Il mio pacchetto conteneva :

Sentimento: Sensibilità/Astio
Prompt: Neve
Citazione: Le decisioni impetuose e audaci in un primo momento riempiono di entusiasmo, ma poi sono difficili a seguirsi e disastrose nei risultati. (Tito Livio)

ed ora buona lettura :)



MISS ME?

Era una giornata come tante altre; dal cielo cadevano, ininterrottamente, lievi fiocchi di neve.
Nella casa non si sentiva nessun rumore, solo il respiro regolare dell’uomo alla finestra, che guardava il terreno farsi sempre più bianco.
- La bambina si è finalmente addormentata. Possiamo dedicarci a noi – disse, palesandosi nella stanza, Mary.
John si voltò lentamente e quando sentì la mano della moglie sulla spalla gliela prese fra le sue baciandola.
- Voglio andare a fare un giro; solo due passi – disse il medico col tono di chi vuole rimanere solo.
Mary sorrise debolmente lasciando scivolare via la mano e sedendosi sulla poltrona con un libro in grembo.
Dopo la promessa  di tornare presto e un “Salutami Sherlock” detto sottovoce, John uscì da quella casa.

Quando era piccolo adorava la neve, e camminare mentre cadeva : il paesaggio diventava soffice,il tempo sembrava rallentare e ogni suono era ovattato.
Diventando più grande il camminare sotto la neve, quando era possibile, divenne di rito negli appuntamenti, poiché le ragazze rimanevano sempre estasiate dall’atmosfera che veniva a crearsi.
Ora, in quella giornata così normale, John aveva bisogno di scappare dalla tranquillità di ogni giorno e attenuare i pensieri che gli si affollavano nella sua testa.

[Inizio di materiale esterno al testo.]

Lemma pages_read_back_sections (l : list SectionRange) :
  NoDup (map (fun s : SectionRange => section_path output_path (fst (fst s)))
             l) ->
  pages_read_back (flat_map (materialize_events r output_path) l)
                  output_path (map (fun s : SectionRange => fst (fst s)) l)
  = flat_map (fun s : SectionRange => slice (pages r) (snd (fst s)) (snd s))
             l.
Proof.
  intros Hnd. unfold pages_read_back. rewrite flat_map_of_map.
  apply flat_map_ext_in. intros s Hs.
  now rewrite (@file_after_materialized l Hnd s Hs).
Qed.

(** An ordered run whose sections go to different paths: one write per
    bookmark, and the files read back give the document from the first
    start page on. *)
Lemma run_files bookmarks :
  (forall p, open_ok p = true) ->
  well_ordered 0 bookmarks (total_pages r) = true ->
  NoDup (map (fun bm : Bookmark => section_path output_path (fst bm))
             bookmarks) ->
  snd (separate_by_bookmark open_ok r bookmarks EmptyString output_path false)
  = Returned tt
  /\ written_paths
       (fst (separate_by_bookmark open_ok r bookmarks EmptyString
                                  output_path false))
     = map (fun bm : Bookmark => section_path output_path (fst bm)) bookmarks
  /\ pages_read_back
       (fst (separate_by_bookmark open_ok r bookmarks EmptyString
                                  output_path false))
       output_path (map fst bookmarks)
     = match bookmarks with
       | [] => []
       | (_, a) :: _ => skipn (Z.to_nat a) (pages r)
       end.
Proof.
  intros Hopen Hord Hnd.
  assert (Hpaths :
            map (fun s : SectionRange =>
                   section_path output_path (fst (fst s)))
                (sections (total_pages r) bookmarks)
            = map (fun bm : Bookmark => section_path output_path (fst bm))
                  bookmarks).
  { rewrite <- (map_map (fun s : SectionRange => fst (fst s))
                        (section_path output_path)).
    rewrite sections_titles. now rewrite map_map. }
  assert (Hrun :
            separate_by_bookmark open_ok r bookmarks EmptyString
                                 output_path false
            = (flat_map (materialize_events r output_path)
                        (sections (total_pages r) bookmarks),
               Returned tt)).
  { rewrite separate_by_bookmark_for_each, filter_all
      by (intros x; apply selected_empty).
    destruct bookmarks as [|[t a] rest]; [reflexivity|].
    exact (@for_each_ordered_events rest Hopen t a 0 ltac:(lia) Hord). }
  rewrite Hrun. cbn [fst snd]. split; [reflexivity|]. split.
  - now rewrite written_paths_materialize_events.
  - rewrite <- (sections_titles (total_pages r) bookmarks).
    rewrite pages_read_back_sections by now rewrite Hpaths.
    destruct bookmarks as [|[t a] rest]; [reflexivity|].
    etransitivity;
      [exact (@sections_slices Page (pages r) (total_pages r) rest t a 0
                ltac:(lia) Hord)|].
    apply slice_to_end.
    cbn [well_ordered] in Hord. apply andb_prop in Hord as [H _]. lia.
Qed.
(** * MindWell conversation engine: a shallow embedding and its properties

    The development follows the four Python sources of the chat front-end:

    - [total-final.py] (class [IntegratedChatApp]): emotion classifier,
      streaming client, keyword extraction, conversation analysis and the
      submit path of the chat page;
    - [final.py]: the earlier variant of the same class;
    - [app.py]: the blocking client [send_message] with its retry logic;
    - [history.py] (class [ChatHistoryManager]): the SQLite store.

    Python [float] is IEEE-754 binary64 and is modelled by Rocq's primitive
    floats; Python [str] is modelled by [string] (the ASCII range); the two
    SQLite tables are lists of rows in row-id order.  What the code receives
    from outside (the backend's answers, the clock, the stop flag, TextBlob's
    polarity) is an argument of the function that reads it; a function that
    can raise returns a [Py.result]. *)

From Stdlib Require Import List Bool Arith ZArith Lia String Ascii.
From Stdlib Require Import Floats.
From Stdlib Require Import Sorting.Sorted Sorting.Permutation.
From Equations Require Import Equations.
Import ListNotations.

Local Open Scope string_scope.
Local Open Scope list_scope.
Local Open Scope nat_scope.
(* ================================================================== *)
(** * 13. Rows, keys and the effect of a statement *)
(* ================================================================== *)

Lemma value_eqb_eq (a b : value) : value_eqb a b = true <-> a = b.
Proof.
  destruct a, b; simpl; split; intros H; try discriminate; try reflexivity;
    try (apply Z.eqb_eq in H; congruence);
    try (apply String.eqb_eq in H; congruence);
    try (apply Bool.eqb_prop in H; congruence);
    injection H as ->;
    auto using Z.eqb_refl, String.eqb_refl, Bool.eqb_reflx.
Qed.

Lemma value_eqb_refl (a : value) : value_eqb a a = true.
Proof. apply value_eqb_eq. reflexivity. Qed.

Lemma value_eqb_sym (a b : value) : value_eqb a b = value_eqb b a.
Proof.
  destruct (value_eqb a b) eqn:E.
  - apply value_eqb_eq in E. subst. symmetry. apply value_eqb_refl.
  - destruct (value_eqb b a) eqn:E'; [|reflexivity].
    apply value_eqb_eq in E'. subst. rewrite value_eqb_refl in E. discriminate.
Qed.

Lemma table_eqb_refl (t : table_name) : table_eqb t t = true.
Proof. unfold table_eqb. destruct (table_name_eq_dec t t); congruence. Qed.

Lemma table_eqb_neq (t u : table_name) : t <> u -> table_eqb t u = false.
Proof. unfold table_eqb. destruct (table_name_eq_dec t u); congruence. Qed.

Lemma set_table_same (tb : tables) (t : table_name) (rows : list row) :
  set_table tb t rows t = rows.
Proof. unfold set_table. rewrite table_eqb_refl. reflexivity. Qed.

Lemma set_table_other (tb : tables) (t u : table_name) (rows : list row) :
  t <> u -> set_table tb t rows u = tb u.
Proof. intros H. unfold set_table. rewrite table_eqb_neq; auto. Qed.

Lemma nth_set_nth_same (i : nat) (v : value) (r : row) :
  nth i (set_nth i v r) VNull = v.
Proof.
  revert r. induction i as [|i IH]; intros [|x r]; simpl; auto.
Qed.

Lemma nth_set_nth_other (i j : nat) (v : value) (r : row) :
  i <> j -> nth j (set_nth i v r) VNull = nth j r VNull.
Proof.
  revert j r. induction i as [|i IH]; intros [|j] [|x r] H; simpl; auto;
    try congruence.
  - destruct j; reflexivity.
  - rewrite IH by congruence. destruct j; reflexivity.
Qed.

Lemma col_index_name (cs : list column) (c c' : string) (i : nat) :
  col_index cs c = Some i -> col_index cs c' = Some i -> c = c'.
Proof.
  revert i. induction cs as [|k cs IH]; simpl; intros i; [discriminate|].
  destruct (String.eqb (cname k) c) eqn:E1, (String.eqb (cname k) c') eqn:E2.
  - intros _ _. apply String.eqb_eq in E1, E2. congruence.
  - intros [= <-]. destruct (col_index cs c'); discriminate.
  - destruct (col_index cs c); [|discriminate]. intros [= <-]. discriminate.
  - destruct (col_index cs c) as [a|]; [|discriminate].
    destruct (col_index cs c') as [b|]; [|discriminate].
    simpl. intros [= <-] [= ->]. eauto.
Qed.

(** Reading a cell after a write to the same column... *)
Lemma field_set_same (t : table_name) (r : row) (c : string) (v : value) :
  col_index (columns (schema_of t)) c <> None ->
  field t (set_field t r c v) c = v.
Proof.
  unfold field, set_field.
  destruct (col_index (columns (schema_of t)) c) as [i|]; [|congruence].
  intros _. apply nth_set_nth_same.
Qed.

(** ... and to another one. *)
Lemma field_set_other (t : table_name) (r : row) (c c' : string) (v : value) :
  c <> c' -> field t (set_field t r c v) c' = field t r c'.
Proof.
  intros H. unfold field, set_field.
  destruct (col_index (columns (schema_of t)) c) as [i|] eqn:E; [|reflexivity].
  destruct (col_index (columns (schema_of t)) c') as [j|] eqn:E'; [|reflexivity].
  apply nth_set_nth_other. intros ->. apply H. eapply col_index_name; eauto.
Qed.

Lemma split_conflict_some (p : row -> bool) (rows before after : list row) (x : row) :
  split_conflict p rows = Some (before, x, after) ->
  rows = (before ++ x :: after)%list /\ p x = true
  /\ forall r, In r before -> p r = false.
Proof.
  revert before. induction rows as [|r rows IH]; simpl; intros before; [discriminate|].
  destruct (p r) eqn:E.
  - intros [= <- <- <-]. simpl. intuition.
  - destruct (split_conflict p rows) as [[[a y] b]|]; [|discriminate].
    intros [= <- <- <-]. destruct (IH a eq_refl) as (-> & Hy & Ha).
    repeat split; auto. intros r' [<-|Hin]; auto.
Qed.

Lemma split_conflict_none (p : row -> bool) (rows : list row) :
  split_conflict p rows = None -> forall r, In r rows -> p r = false.
Proof.
  induction rows as [|r rows IH]; simpl; [tauto|].
  destruct (p r) eqn:E; [discriminate|].
  destruct (split_conflict p rows) as [[[a y] b]|]; [discriminate|].
  intros _ r' [<-|Hin]; auto.
Qed.

Lemma exec_insert_effect (t : table_name) names vals oc tb sq sq' tb' ids :
  exec_insert t names vals oc tb sq = (sq', inr (tb', ids)) ->
  insert_effect t (build_row t names vals (sq t + 1)) oc tb tb' ids.
Proof.
  unfold exec_insert.
  set (new := build_row t names vals (sq t + 1)).
  destruct (not_null_violation t new) eqn:Enn; [discriminate|].
  destruct (split_conflict (conflicts t (arbiters t oc) new) (tb t))
    as [[[before old] after]|] eqn:Esp.
  - apply split_conflict_some in Esp. destruct Esp as (Hrows & Hold & Hbefore).
    destruct oc as [target|k sets].
    + intros [= _ <- <-]. eapply ins_nothing; try reflexivity; [|exact Hold].
      rewrite Hrows. apply in_elt.
    + destruct (not_null_violation t (apply_sets t sets old new)) eqn:Enn'; [discriminate|].
      destruct (unique_violation t (apply_sets t sets old new) (before ++ after));
        [discriminate|].
      destruct (fk_violation _ t _ (apply_sets t sets old new)) eqn:Efk; [discriminate|].
      intros [= _ <- <-]. eapply ins_updated; eauto.
  - destruct (unique_violation t new (tb t)); [discriminate|].
    destruct (fk_violation _ t _ new) eqn:Efk; [discriminate|].
    intros [= _ <- <-]. apply ins_inserted; auto.
    apply split_conflict_none. exact Esp.
Qed.

Lemma exec_insert_error (t : table_name) names vals oc tb sq sq' e :
  exec_insert t names vals oc tb sq = (sq', inl e) ->
  (exists c, e = NotNullViolation t c)
  \/ (exists k, e = UniqueViolation t k)
  \/ (exists c, e = ForeignKeyViolation t c
                /\ insert_fk_error t (build_row t names vals (sq t + 1)) oc tb c).
Proof.
  unfold exec_insert.
  set (new := build_row t names vals (sq t + 1)).
  destruct (not_null_violation t new) eqn:Enn; [intros [= _ <-]; eauto|].
  destruct (split_conflict (conflicts t (arbiters t oc) new) (tb t))
    as [[[before old] after]|] eqn:Esp.
  - apply split_conflict_some in Esp. destruct Esp as (Hrows & Hold & Hbefore).
    destruct oc as [target|k sets]; [discriminate|].
    destruct (not_null_violation t (apply_sets t sets old new));
      [intros [= _ <-]; eauto|].
    destruct (unique_violation t (apply_sets t sets old new) (before ++ after));
      [intros [= _ <-]; eauto|].
    destruct (fk_violation _ t _ (apply_sets t sets old new)) eqn:Efk; [|discriminate].
    intros [= _ <-]. right. right. eexists. split; [reflexivity|].
    eapply fk_on_update; eauto.
  - destruct (unique_violation t new (tb t)); [intros [= _ <-]; eauto|].
    destruct (fk_violation _ t _ new) eqn:Efk; [|discriminate].
    intros [= _ <-]. right. right. eexists. split; [reflexivity|].
    apply fk_on_insert. exact Efk.
Qed.

(** A statement on one table leaves the others alone. *)
Lemma insert_effect_other (t u : table_name) new oc tb tb' ids :
  insert_effect t new oc tb tb' ids -> t <> u -> tb' u = tb u.
Proof.
  intros [target old _ _ _ -> _|before after old k sets _ _ _ _ _ -> _ _|_ _ -> _ _] H;
    auto using set_table_other.
Qed.

Lemma exec_update_other (t u : table_name) sets wh tb sq sq' tb' a :
  exec_update t sets wh tb sq = (sq', inr (tb', a)) -> t <> u -> tb' u = tb u.
Proof.
  unfold exec_update.
  destruct (update_rows t sets wh [] (tb t)) as [e|[ch rows]]; [discriminate|].
  destruct (first_fk_violation _ t ch); [discriminate|].
  intros [= _ <- _] H. apply set_table_other, H.
Qed.

Lemma exec_select_same (t : table_name) wh tb sq sq' tb' rows :
  exec_select t wh tb sq = (sq', inr (tb', rows)) ->
  tb' = tb /\ rows = filter wh (tb t).
Proof. unfold exec_select. intros [= _ <- <-]. auto. Qed.

Lemma update_rows_map (t : table_name) sets wh (before after : list row) ch rows :
  update_rows t sets wh before after = inr (ch, rows) ->
  rows = (before ++ map (fun r => if wh r then update_row t sets r else r) after)%list.
Proof.
  revert before ch rows. induction after as [|r rest IH]; simpl; intros before ch rows.
  - intros [= _ <-]. rewrite app_nil_r. reflexivity.
  - destruct (wh r).
    + destruct (not_null_violation t (update_row t sets r)); [discriminate|].
      destruct (unique_violation t (update_row t sets r) (before ++ rest));
        [discriminate|].
      destruct (update_rows t sets wh (before ++ [update_row t sets r]) rest)
        as [e|[ch' rows']] eqn:E; [discriminate|].
      intros [= _ <-]. rewrite (IH _ _ _ E), <- app_assoc. reflexivity.
    + intros E. rewrite (IH _ _ _ E), <- app_assoc. reflexivity.
Qed.

Lemma exec_update_effect (t : table_name) sets wh tb sq sq' tb' a :
  exec_update t sets wh tb sq = (sq', inr (tb', a)) ->
  tb' = set_table tb t (map (fun r => if wh r then update_row t sets r else r) (tb t)).
Proof.
  unfold exec_update.
  destruct (update_rows t sets wh [] (tb t)) as [e|[ch rows]] eqn:E; [discriminate|].
  destruct (first_fk_violation _ t ch); [discriminate|].
  intros [= _ <- _]. apply update_rows_map in E. rewrite E. reflexivity.
Qed.

Section QueryResults.

Variable fault : nat -> bool.

(** A query that returns was executed, on a connection that is not in the
    aborted state, and leaves it so. *)
Lemma client_query_ret {A} (q : tables -> sequences -> stmt_result A) s a s' :
  client_query fault q s = (Ret a, s') ->
  exists sq', q (tbl s) (seqs s) = (sq', inr (tbl s', a)) /\ failed s' = false
              /\ snap s' = snap s.
Proof.
  unfold client_query, raise.
  destruct (failed s); [discriminate|].
  destruct (fault (nstmt s)); [discriminate|].
  destruct (q (tbl s) (seqs s)) as [sq [e|[tb x]]]; [discriminate|].
  intros [= <- <-]. simpl. eauto.
Qed.

Lemma insert_ret t names vals oc s a s' :
  insert_ fault t names vals oc s = (Ret a, s') ->
  exists ids, insert_effect t (build_row t names vals (seqs s t + 1)) oc
                            (tbl s) (tbl s') ids
              /\ failed s' = false /\ snap s' = snap s.
Proof.
  unfold insert_, bind.
  destruct (client_query fault (exec_insert t names vals oc) s) as [[ids|e] s1] eqn:E;
    [|discriminate].
  intros [= _ <-]. apply client_query_ret in E. destruct E as (sq' & E & Hf & Hs).
  apply exec_insert_effect in E. eauto.
Qed.
Lemma replace_char_app_inv (x y : ascii) (t u v : string) :
  replace_char x y t = (u ++ v)%string ->
  exists u' v', t = (u' ++ v')%string /\
                replace_char x y u' = u /\ replace_char x y v' = v.
Proof.
  revert t; induction u as [|c u IH]; intros t H.
  - exists "", t. auto.
  - destruct t as [|d t]; simpl in H; [discriminate|].
    injection H as Hc Ht. destruct (IH _ Ht) as [u' [v' [-> [Hu Hv]]]].
    exists (String d u'), v'. simpl. now rewrite Hu, Hc.
Qed.

(** A whitespace-free string is untouched by replacing a character with a
    whitespace. *)
Lemma replace_char_no_space (x y : ascii) (t : string) :
  is_space y = true ->
  no_space (replace_char x y t) = true -> replace_char x y t = t.
Proof.
  intros Hy. induction t as [|c t IH]; simpl; [reflexivity|].
  destruct (Ascii.eqb c x).
  - rewrite Hy. discriminate.
  - intros H. apply andb_true_iff in H. destruct H as [_ H].
    now rewrite IH.
Qed.

Lemma Sub_replace_char (x y : ascii) (p t : string) :
  is_space y = true -> no_space p = true ->
  Sub p (replace_char x y t) -> Sub p t.
Proof.
  intros Hy Hp [a [b H]].
  destruct (replace_char_app_inv _ _ _ _ _ H) as [a' [r [-> [_ Hr]]]].
  destruct (replace_char_app_inv _ _ _ _ _ Hr) as [p' [b' [-> [Hp' _]]]].
  exists a', b'. rewrite <- Hp' in Hp |- *.
  now rewrite (replace_char_no_space _ _ _ Hy Hp).
Qed.

End PyStrFacts.

(** ** Facts on dictionaries *)

Module PyDictFacts.
Import PyDict.

Section Upd.
Context {V : Type} (dflt : V) (f : V -> V).

Lemma get_upd_same (k : string) (d : dict V) :
  get dflt k (upd dflt f k d) = f (get dflt k d).
Proof.
  induction d as [|[k' v] d IH]; simpl.
  - now rewrite String.eqb_refl.
  - destruct (String.eqb k' k) eqn:E; simpl; rewrite E; auto.
Qed.

Lemma get_upd_other (k k' : string) (d : dict V) :
  k <> k' -> get dflt k' (upd dflt f k d) = get dflt k' d.
Proof.
  intros Hne. induction d as [|[k'' v] d IH]; simpl.
  - apply String.eqb_neq in Hne. now rewrite Hne.
  - destruct (String.eqb k'' k) eqn:E; simpl.
    + apply String.eqb_eq in E. subst k''.
      apply String.eqb_neq in Hne. now rewrite Hne.
    + now rewrite IH.
Qed.

(** An update keeps the keys in place and puts a new key last. *)
Lemma keys_upd (k : string) (d : dict V) :
  keys (upd dflt f k d)
  = if existsb (fun k' => String.eqb k' k) (keys d)
    then keys d else keys d ++ [k].
Proof.
  unfold keys. induction d as [|[k' v] d IH]; simpl; [reflexivity|].
  destruct (String.eqb k' k); simpl; [reflexivity|].
  rewrite IH. now destruct (existsb _ _).
Qed.

End Upd.

End PyDictFacts.

(** ** The aggregation of summarize_root_causes.py *)

Module SummarizeFacts.
Import PyStrFacts PyDictFacts.

(** *** Matching *)

(** The inner loop is substring containment of some keyword. *)
Lemma any_keyword_in_Sub (kws : list string) (t : string) :
  any_keyword_in kws t = true <-> exists kw, In kw kws /\ Sub kw t.
Proof.
  unfold any_keyword_in. rewrite existsb_exists.
  split; intros [kw [H1 H2]]; exists kw; split; auto; now apply contains_Sub.
Qed.

Lemma any_keyword_in_mono (kws : list string) (p t : string) :
  Sub p t -> any_keyword_in kws p = true -> any_keyword_in kws t = true.
Proof.
  unfold any_keyword_in. intros Hsub H.
  apply existsb_exists in H. destruct H as [kw [Hin Hkw]].
  apply existsb_exists. exists kw. split; [assumption|].
  apply contains_Sub. apply contains_Sub in Hkw.
  exact (Sub_trans _ _ _ Hkw Hsub).
Qed.

Lemma match_in_In (tax : list (string * list string)) (t rc : string) :
  In rc (match_in tax t) <->
  exists kws, In (rc, kws) tax /\ any_keyword_in kws t = true.
Proof.
  induction tax as [|[rc' kws'] tax IH]; simpl.
  - split; [contradiction | intros [? [[] _]]].
  - destruct (any_keyword_in kws' t) eqn:E; simpl; rewrite IH; split.
    + intros [<-|[kws [H1 H2]]]; [exists kws'; auto | exists kws; auto].
    + intros [kws [[H|H] H2]]; [left; congruence | right; eauto].
    + intros [kws [H1 H2]]; exists kws; auto.
    + intros [kws [[H|H] H2]]; [congruence | eauto].
Qed.

Lemma match_in_NoDup (tax : list (string * list string)) (t : string) :
  NoDup (map fst tax) -> NoDup (match_in tax t).
Proof.
  induction tax as [|[rc kws] tax IH]; simpl; intros H.
  - constructor.
  - inversion H as [|? ? Hnin Hnd]; subst.
    destruct (any_keyword_in kws t); [|auto].
    constructor; [|auto].
    intros Hin. apply Hnin. apply match_in_In in Hin.
    destruct Hin as [kws' [Hin _]].
    change rc with (fst (rc, kws')). now apply in_map.
Qed.

Lemma taxonomy_NoDup : NoDup (map fst ROOT_CAUSE_KEYWORDS).
Proof.
  simpl. repeat (constructor; [simpl; intuition discriminate|]). constructor.
Qed.

Lemma match_root_cause_NoDup (token : string) :
  NoDup (match_root_cause token).
Proof. apply match_in_NoDup, taxonomy_NoDup. Qed.

Lemma match_in_nil_mono (tax : list (string * list string)) (p t : string) :
  Sub p t -> match_in tax t = [] -> match_in tax p = [].
Proof.
  intros Hsub Ht. destruct (match_in tax p) as [|rc l] eqn:E; [reflexivity|].
  assert (Hin : In rc (match_in tax p)) by (rewrite E; now left).
  apply match_in_In in Hin. destruct Hin as [kws [H1 H2]].
  assert (Hin' : In rc (match_in tax t)).
  { apply match_in_In. exists kws. split; [assumption|].
    exact (any_keyword_in_mono _ _ _ Hsub H2). }
  rewrite Ht in Hin'. contradiction.
Qed.

Lemma subtoks_Sub (token st : string) : In st (subtoks token) -> Sub st token.
Proof.
  unfold subtoks. intros H. apply filter_In in H. destruct H as [H _].
  apply split_pieces in H. destruct H as [Hsub Hns].
  apply (Sub_replace_char "_" " "); [reflexivity | exact Hns | exact Hsub].
Qed.

(** A sub-token is a piece of the token, so the retry on sub-tokens never
    finds a bucket that the token itself did not match. *)
Lemma first_match_dead (token : string) :
  match_root_cause token = [] -> first_match (subtoks token) = [].
Proof.
  intros Hnil.
  assert (H : forall st, In st (subtoks token) -> match_root_cause st = []).
  { intros st Hin. unfold match_root_cause in *.
    apply (match_in_nil_mono _ (lower st) (lower token)); [|assumption].
    apply Sub_lower, subtoks_Sub, Hin. }
  induction (subtoks token) as [|st sts IH]; simpl; [reflexivity|].
  rewrite (H st (or_introl eq_refl)). apply IH.
  intros st' Hin. apply H. now right.
Qed.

Le strade erano praticamente deserte, le macchine passavano sporadicamente con le luci accese per vedere tra quei fiocchi che diventavano sempre più grossi. Una sola macchina si differenziava da quelle poche che incontrava: era nera con i vetri oscurati e le luci spente, invisibile a tutti, tranne che a John.
 La berlina gli si fermò affianco e la portiera posteriore si aprì automaticamente. Il primo pensiero del medico fu che Mycroft avesse questioni riguardanti suo fratello da discutere con lui; magari era tornato a drogarsi e lui avrebbe dovuto fare il fratello maggiore che il “governo inglese” non riusciva a fare.
Ecco perché non ci pensò su molto prima di entrare. Mai deduzione fu più sbagliata : ad attenderlo sui sedili in pelle non c’era Anthea. In realtà non c’era nessuno, inoltre, le porte si chiusero e bloccarono l’uscita.
Si sarebbe dovuto sentire in pericolo ma, per qualche ragione, non era così. Quella sensazione l’aveva già provata : adrenalina che pompa nelle vene, cuore in accelerazione ma niente sudore e la mente non è offuscata dalla paura, anzi è lucida e all’erta.
 John decise di allacciarsi la cintura e vedere chi lo cercava, anche se aveva una mezza idea.
La macchina parte spedita e i fiocchi che si vedono dal finestrino sfrecciano in modo obliquo.
- La prego, vada più piano, voglio vedere la neve cadere come si deve – fece sentire la sua voce all’autista.
Un conto era aver deciso di salire, un altro era rovinarsi la vista del paesaggio che diventava soffice.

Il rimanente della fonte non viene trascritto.